Dinner interval of approximately 85 minutes
ACT II
The pre-wedding party is in full swing. Dulcamara and his
mischievous servant perform a racy song with Adina. Belcore
summons the local lawyer to arrange the marriage contract, but
Adina – annoyed by Nemorino’s absence – decides to wait before
putting pen to paper. Nemorino, half out of his mind with the fear of
losing Adina, begs Dulcamara for another dose of the love potion.
Dulcamara will supply the potion only for hard cash. The penniless
Nemorino is thus a sitting target for his rival Belcore, who offers him
money to enlist as a soldier. Nemorino signs up and goes off to town,
the newest member of the regiment.
What Nemorino does not know is that he has just inherited a fortune
thanks to the death of his uncle. But Giannetta has heard the news,
and passes it on to all the women in the village. Suddenly, Nemorino
has become the most eligible local bachelor. He, of course, believes
his popularity is caused by the elixir. Dulcamara also begins to
believe in the magical effects of his own potion.

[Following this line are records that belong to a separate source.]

(** X19.  The final verification of a completed pass: the last two lines
    logged are the summary and the closing line; the total is that of the
    output folder, and the minimum and the maximum reported bound the row
    count of every output shard and are each the count of one of them. *)
Theorem summary_reports_extremes (T : Z) (w : world) :
  0 ≤ T →
  (∀ i, i ∈ range NUM_PARTITIONS → is_Some (in_dir w !! i)) →
  excess_frames T (in_dir w) source_shards ≠ [] →
  ∃ w' t min_count max_count,
    main T w = (Returns (), w')
    ∧ trace w' = trace w ++ t ++ [Summary (total_count (out_dir w')) (Some min_count) max_count;
                                  BalancingComplete]
    ∧ (∀ i, i ∈ range NUM_PARTITIONS → min_count ≤ count (out_dir w') i ≤ max_count)
    ∧ (∃ i, i ∈ range NUM_PARTITIONS ∧ count (out_dir w') i = min_count)
    ∧ (∃ i, i ∈ range NUM_PARTITIONS ∧ count (out_dir w') i = max_count).
Proof.
  intros HT Hin Hexcess.
  set (pool := excess_pool T (in_dir w)).
  assert (∀ i, i ∈ source_shards → is_Some (in_dir w !! i)) as Hsrc.
  { intros i Hi. apply Hin. rewrite all_shards_eq. apply elem_of_app. by left. }
  assert (∀ i, i ∈ sink_shards → is_Some (in_dir w !! i)) as Hsnk.
  { intros i Hi. apply Hin. rewrite all_shards_eq. apply elem_of_app. by right. }
  destruct (collect_loop T source_shards [] w HT Hsrc)
    as (w1 & E1 & Hin1 & (t1 & Ht1 & _) & Hout1).
  set (w1' := mkWorld (in_dir w1) (out_dir w1)
                ((trace w1 ++ [CombiningExcess]) ++ [TotalExcess (height pool)])).
  destruct (distribute_loop T pool sink_shards 0 w1')
    as (w2 & E2 & Hin2 & [t2 Ht2] & Hother2 & Hout2).
  { apply (bool_decide_unpack _). by vm_compute. }
  { intros i Hi. cbn [in_dir w1']. rewrite Hin1. by apply Hsnk. }
  cbn [in_dir out_dir trace w1'] in E2, Hin2, Ht2, Hother2, Hout2.
  rewrite Hin1 in E2, Hin2, Hout2.
  destruct (verify_loop_extremes (range NUM_PARTITIONS) (0, None, 0) w2)
    as (total & mn & mx & t3 & E3 & Htotal & Hmax & Hmx & Hmaxin & Hmin).
  { intros i. rewrite all_shards_eq, elem_of_app. intros [Hi|Hi].
    - rewrite Hother2, Hout1.
      + rewrite decide_True by done. destruct (Hsrc i Hi) as [df ->]. by eexists.
      + rewrite source_shards_eq in Hi. rewrite sink_shards_eq.
        rewrite !elem_of_cons, elem_of_nil in *. lia.
    - apply list_elem_of_lookup in Hi as [k Hk].
      destruct (Hout2 k i Hk) as (df & r & _ & _ & ->). by eexists. }
  cbn [fst snd] in *.
  destruct mn as [m|]; [|by destruct Hmin as [? _]].
  destruct Hmin as (Hlow & _ & Hminin).
  exists (mkWorld (in_dir w2) (out_dir w2)
            (((trace w2 ++ t3) ++ [Summary total (Some m) mx]) ++ [BalancingComplete])),
    (t1 ++ [CombiningExcess; TotalExcess (height pool)] ++ t2 ++ t3), m, mx.
  cbn [out_dir trace].
  split; [|split; [|split; [|split]]].
  - unfold main.
    erewrite bind_returns; [|exact E1]. rewrite app_nil_l.
    run_step.
    erewrite bind_returns; [|by apply concat_returns].
    cbv zeta. run_step.
    erewrite bind_returns; [|exact E2].
    erewrite bind_returns; [|exact E3].
    reflexivity.
  - rewrite Ht2, Ht1, Htotal. unfold total_count. rewrite Z.add_0_r.
    rewrite <- !app_assoc. reflexivity.
  - intros i Hi. split; [by apply Hlow|by apply Hmax].
  - destruct Hminin as [?|?]; done.
  - destruct Hmaxin as [->|?]; [|done].
    exists 0. split; [by apply elem_of_range|].
    pose proof (Hmax 0 ltac:(by apply elem_of_range)) as Hle.
    unfold count, height in *. lia.
Qed.
End balancer_more.

Section balancer_witnesses.
Import BalancePartitions BalanceExample BalanceMissingExample.

Lemma insufficient_excess_complete :
  ∀ i, i ∈ range NUM_PARTITIONS → is_Some (in_dir insufficient_excess !! i).
Proof.
  intros i Hi. rewrite all_shards_eq, source_shards_eq, sink_shards_eq in Hi.
  simpl in Hi. rewrite !elem_of_cons, elem_of_nil in Hi.
  destruct Hi as [->|[->|[->|[->|[->|[->|[->|[->|[->|[->|[]]]]]]]]]]];
    eexists; vm_compute; reflexivity.
Defined.

Lemma insufficient_excess_has_excess :
  excess_frames 10 (in_dir insufficient_excess) source_shards ≠ [].
Proof. intros Hnil. vm_compute in Hnil. discriminate Hnil. Defined.
Lemma channel_url_round_trip_witness :
  extract_channel_hint ("http://youtube.com/@" +:+ "some.one") = Some "some.one"
  /\ resolve_channel_id nothing_found
       ("https://www.youtube.com/channel/" +:+ "UC.a_b-c.0123456789012") two_keys
     = (Ret (Some "UC.a_b-c.0123456789012"), two_keys).
Proof.
  split.
  - apply (channel_url_round_trip nothing_found "http://youtube.com/@" "some.one" two_keys).
    + apply list_elem_of_In. cbn. do 7 right. left. reflexivity.
    + discriminate.
    + reflexivity.
  - apply (channel_url_round_trip nothing_found "https://www.youtube.com/channel/"
             "UC.a_b-c.0123456789012" two_keys).
    + apply list_elem_of_In. cbn. left. reflexivity.
    + discriminate.
    + reflexivity.
    + reflexivity.
    + vm_compute. discriminate.
Defined.

End ChannelUrls.

(** * Further properties: the text of a notification *)

Section Escaping.
Import YouTubeClient ClientSpec Main MainSpec.

Lemma all_chars_inert_escape s :
  all_chars (fun a => negb (markup a)) (PyStr.html_escape s) = true.
Proof.
  induction s as [|a s IH]; [reflexivity|]. cbn [PyStr.html_escape].
  repeat match goal with
         | |- context [Ascii.eqb ?x ?y] => destruct (Ascii.eqb_spec x y) as [->|?]
         end;
    cbv [String.append]; cbn [all_chars]; rewrite ?IH; try reflexivity.
  rewrite andb_true_r. unfold markup.
  repeat match goal with
         | |- context [Ascii.eqb ?x ?y] => destruct (Ascii.eqb_spec x y) as [->|?]
         end; done.
Qed.

Lemma html_escape_plain s :
  all_chars (fun a => negb (special a)) s = true -> PyStr.html_escape s = s.
Proof.
  induction s as [|a s IH]; [reflexivity|]. cbn [all_chars PyStr.html_escape].
  intros H. apply andb_true_iff in H as [Ha H]. rewrite (IH H).
  unfold special in Ha.
  repeat match goal with
         | |- context [Ascii.eqb ?x ?y] => destruct (Ascii.eqb_spec x y) as [->|?]
         end; done.
Qed.

Lemma html_escape_injective s1 : forall s2,
  PyStr.html_escape s1 = PyStr.html_escape s2 -> s1 = s2.
Proof.
  induction s1 as [|a s1 IH]; intros [|b s2] H; cbn [PyStr.html_escape] in H.
  - reflexivity.
  - exfalso.
    repeat match type of H with
           | context [Ascii.eqb ?x ?y] => destruct (Ascii.eqb x y)
           end; cbv [String.append] in H; discriminate H.
  - exfalso.
    repeat match type of H with
           | context [Ascii.eqb ?x ?y] => destruct (Ascii.eqb x y)
           end; cbv [String.append] in H; discriminate H.
  - revert H.
    repeat match goal with
           | |- context [Ascii.eqb ?x ?y] =>
               destruct (Ascii.eqb_spec x y); [try congruence; try subst x|]
           end;
      cbv [String.append]; intros H; try discriminate H;
      injection H; intros; subst; try congruence; f_equal; by apply IH.
Qed.

(** X17. [html.escape] leaves none of [<], [>] and the two quotes in its result;
    it changes nothing in a text that has none of the five characters it
    replaces; and two texts with the same result are the same text. *)
Theorem html_escape_spec (s : string) :
  all_chars (fun a => negb (markup a)) (PyStr.html_escape s) = true
  /\ (all_chars (fun a => negb (special a)) s = true -> PyStr.html_escape s = s)
  /\ (forall s', PyStr.html_escape s = PyStr.html_escape s' -> s = s').
Proof.
  split_and!.
  - apply all_chars_inert_escape.
  - apply html_escape_plain.
  - apply html_escape_injective.
Qed.

(** X18. The text of a notification has none of [<], [>] and the two quotes
    whatever the titles are, as long as the broadcast id has none: the id
    goes into the text as it is. *)
Theorem message_has_no_markup (channel : string) (live : LiveInfo) :
  all_chars (fun a => negb (markup a)) (video_id live) = true ->
  all_chars (fun a => negb (markup a)) (message channel live) = true.
Proof.
  intros Hv. unfold message, video_url.
  repeat (apply all_chars_append; [try apply all_chars_inert_escape; try reflexivity|]).
  change (all_chars (fun a => negb (markup a))
            ("010" +:+ ("https://www.youtube.com/watch?v=" +:+ video_id live)) = true).
  repeat (apply all_chars_append; [reflexivity|]). exact Hv.
Qed.

Lemma message_has_no_markup_witness :
  all_chars (fun a => negb (markup a))
    (message "UCa" {| channel_id := "UCa"; channel_title := Some "<b>A</b>";
                      video_id := "v1"; video_title := Some "it's <live>";
                      scheduled_start_time := None |}) = true.
Proof. apply message_has_no_markup. reflexivity. Defined.

End Escaping.

(** * Further properties: the credentials read at start-up *)

Section Credentials.
Import YouTubeClient ClientSpec Main MainSpec.

Lemma all_chars_lstrip_from p codes fuel : forall s,
  all_chars p s = true -> all_chars p (PyStr.lstrip_from codes fuel s) = true.
Proof.
  induction fuel as [|fuel IH]; intros s H; cbn [PyStr.lstrip_from]; [exact H|].
  destruct (List.find _ codes) as [w|]; [|exact H]. by apply IH, all_chars_drop.
Qed.

Lemma all_chars_strip p s : all_chars p s = true -> all_chars p (PyStr.strip s) = true.
Proof.
  intros H. unfold PyStr.strip, PyStr.rstrip, PyStr.lstrip, String.rev.
  apply all_chars_rev_app; [|reflexivity]. apply all_chars_lstrip_from.
  apply all_chars_rev_app; [|reflexivity]. by apply all_chars_lstrip_from.
Qed.

Lemma replaced_separators s :
  all_chars (fun a => negb (Ascii.eqb a ";" || Ascii.eqb a "010"))
    (PyStr.replace "010" "," (PyStr.replace ";" "," s)) = true.
Proof.
  induction s as [|a s IH]; [reflexivity|]. cbn [PyStr.replace all_chars]. rewrite IH.
  destruct (Ascii.eqb_spec a ";") as [->|?]; [reflexivity|].
  destruct (Ascii.eqb_spec a "010") as [->|?]; [reflexivity|].
  rewrite andb_true_r.
  destruct (Ascii.eqb_spec a ";"); [done|]. by destruct (Ascii.eqb_spec a "010").
Qed.

Lemma split_pieces sep p s :
  all_chars p s = true ->
  Forall (fun k => all_chars (fun a => p a && negb (Ascii.eqb a sep)) k = true)
    (PyStr.split sep s).
Proof.
  induction s as [|a s IH]; intros H; cbn [PyStr.split].
  - by repeat constructor.
  - cbn in H. apply andb_true_iff in H as [Ha H]. specialize (IH H).
    destruct (Ascii.eqb a sep) eqn:Hsep.
    + constructor; [reflexivity|exact IH].
    + destruct (PyStr.split sep s) as [|piece pieces].
      * repeat constructor. cbn. by rewrite Ha, Hsep.
      * inversion IH as [|? ? Hpiece Hpieces]; subst. constructor; [|exact Hpieces].
        cbn. by rewrite Ha, Hsep, Hpiece.
Qed.

Lemma stripped_pieces (P : string -> Prop) pieces :
  Forall (fun k => P (PyStr.strip k)) pieces ->
  Forall (fun k => k <> "" /\ P k)
    (List.filter (fun k => negb (String.eqb k "")) (List.map PyStr.strip pieces)).
Proof.
  induction 1 as [|k pieces Hk _ IH]; [constructor|]. cbn [List.map List.filter].
  destruct (String.eqb_spec (PyStr.strip k) ""); cbn [negb]; [exact IH|].
  by constructor.
Qed.

Lemma filter_nonempty_id keys :
  Forall (fun k : string => k <> "") keys ->
  List.filter (fun k => negb (String.eqb k "")) keys = keys.
Proof.
  induction 1 as [|k keys Hk _ IH]; [reflexivity|]. cbn.
  destruct (String.eqb_spec k ""); [done|]. cbn. by rewrite IH.
Qed.

(** X19. The credentials [main] hands to the client, when it gets that far, are
    at least one and none of them is empty, so that the client is built with
    exactly these, its cursor on the first: the [ValueError] of the
    constructor cannot happen. Those read from [YT_API_KEYS] hold no comma,
    semicolon or line break. *)
Theorem api_keys_usable (yt_key yt_keys : option string) (keys : list string) :
  api_keys yt_key yt_keys = Ret keys ->
  keys <> []
  /\ Forall (fun k => k <> "") keys
  /\ (PyStr.strip (default "" yt_keys) <> "" ->
      Forall (fun k => all_chars (fun a => negb (separator a)) k = true) keys)
  /\ YouTubeClient.init keys
     = Ret {| _keys := keys; _key_index := 0; sent := 0; log := [] |}
  /\ forall c, YouTubeClient.init keys = Ret c -> well_formed c.
Proof.
  unfold api_keys. intros H.
  assert (Hkeys : keys <> [] /\ Forall (fun k => k <> "") keys
    /\ (PyStr.strip (default "" yt_keys) <> "" ->
        Forall (fun k => all_chars (fun a => negb (separator a)) k = true) keys)).
  { destruct (String.eqb_spec (PyStr.strip (default "" yt_keys)) "") as [He|Hne];
      cbn [negb] in H.
    - destruct yt_key as [k|]; [|discriminate].
      destruct (String.eqb_spec k ""); [discriminate|].
      injection H as <-. split_and!; [done|by repeat constructor|done].
    - set (temp := PyStr.replace "010" "," (PyStr.replace ";" "," _)) in H.
      assert (Hall : Forall (fun k => k <> ""
                      /\ all_chars (fun a => negb (separator a)) k = true)
                (List.filter (fun k => negb (String.eqb k ""))
                   (List.map PyStr.strip (PyStr.split "," temp)))).
      { apply stripped_pieces.
        pose proof (split_pieces "," _ temp (replaced_separators _)) as Hp.
        eapply Forall_impl; [exact Hp|]. cbn beta. intros k Hk.
        apply all_chars_strip. revert Hk. apply all_chars_impl. intros a.
        unfold separator.
        destruct (Ascii.eqb a ","), (Ascii.eqb a ";"), (Ascii.eqb a "010"); done. }
      destruct (List.filter _ _) as [|k rest]; [discriminate|].
      injection H as <-. split_and!; [done| |].
      + eapply Forall_impl; [exact Hall|]. by intros ? [? ?].
      + intros _. eapply Forall_impl; [exact Hall|]. by intros ? [? ?]. }
  destruct Hkeys as (Hne & Hall & Hsep).
  assert (Hinit : YouTubeClient.init keys
                  = Ret {| _keys := keys; _key_index := 0; sent := 0; log := [] |}).
  { unfold init. rewrite (filter_nonempty_id keys Hall). by destruct keys. }
  split_and!; try done.
  intros c Hc. rewrite Hinit in Hc. injection Hc as <-.
  unfold well_formed. cbn. destruct keys; [done|cbn; lia].
Qed.

Lemma api_keys_usable_witness :
  api_keys (Some "k0") (Some " k1; k2,,k3 ") = Ret ["k1"; "k2"; "k3"]
  /\ YouTubeClient.init ["k1"; "k2"; "k3"]
     = Ret {| _keys := ["k1"; "k2"; "k3"]; _key_index := 0; sent := 0; log := [] |}.
Proof.
  assert (H : api_keys (Some "k0") (Some " k1; k2,,k3 ") = Ret ["k1"; "k2"; "k3"])
    by (vm_compute; reflexivity).
  split; [exact H|].
  exact (proj1 (proj2 (proj2 (proj2 (api_keys_usable _ _ _ H))))).
Defined.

Adina, fearing that she will lose Nemorino to another woman, is
finally able to acknowledge the strength of her feelings for him; and
in a sophisticated and sympathetic tête-à-tête with Dulcamara
resolves to win him back. Nemorino dares to hope his dream may
come true – he has seen a tell-tale tear in his beloved’s eye. He is
rewarded: Adina, having repaid Belcore the recruitment fee,
confesses to Nemorino that she really does love him. When they hear
of the inheritance, their happiness is complete. Belcore is obliged to
search for women elsewhere, and Doctor Dulcamara, attributing all
this happiness to the power of the elixir, departs in triumph.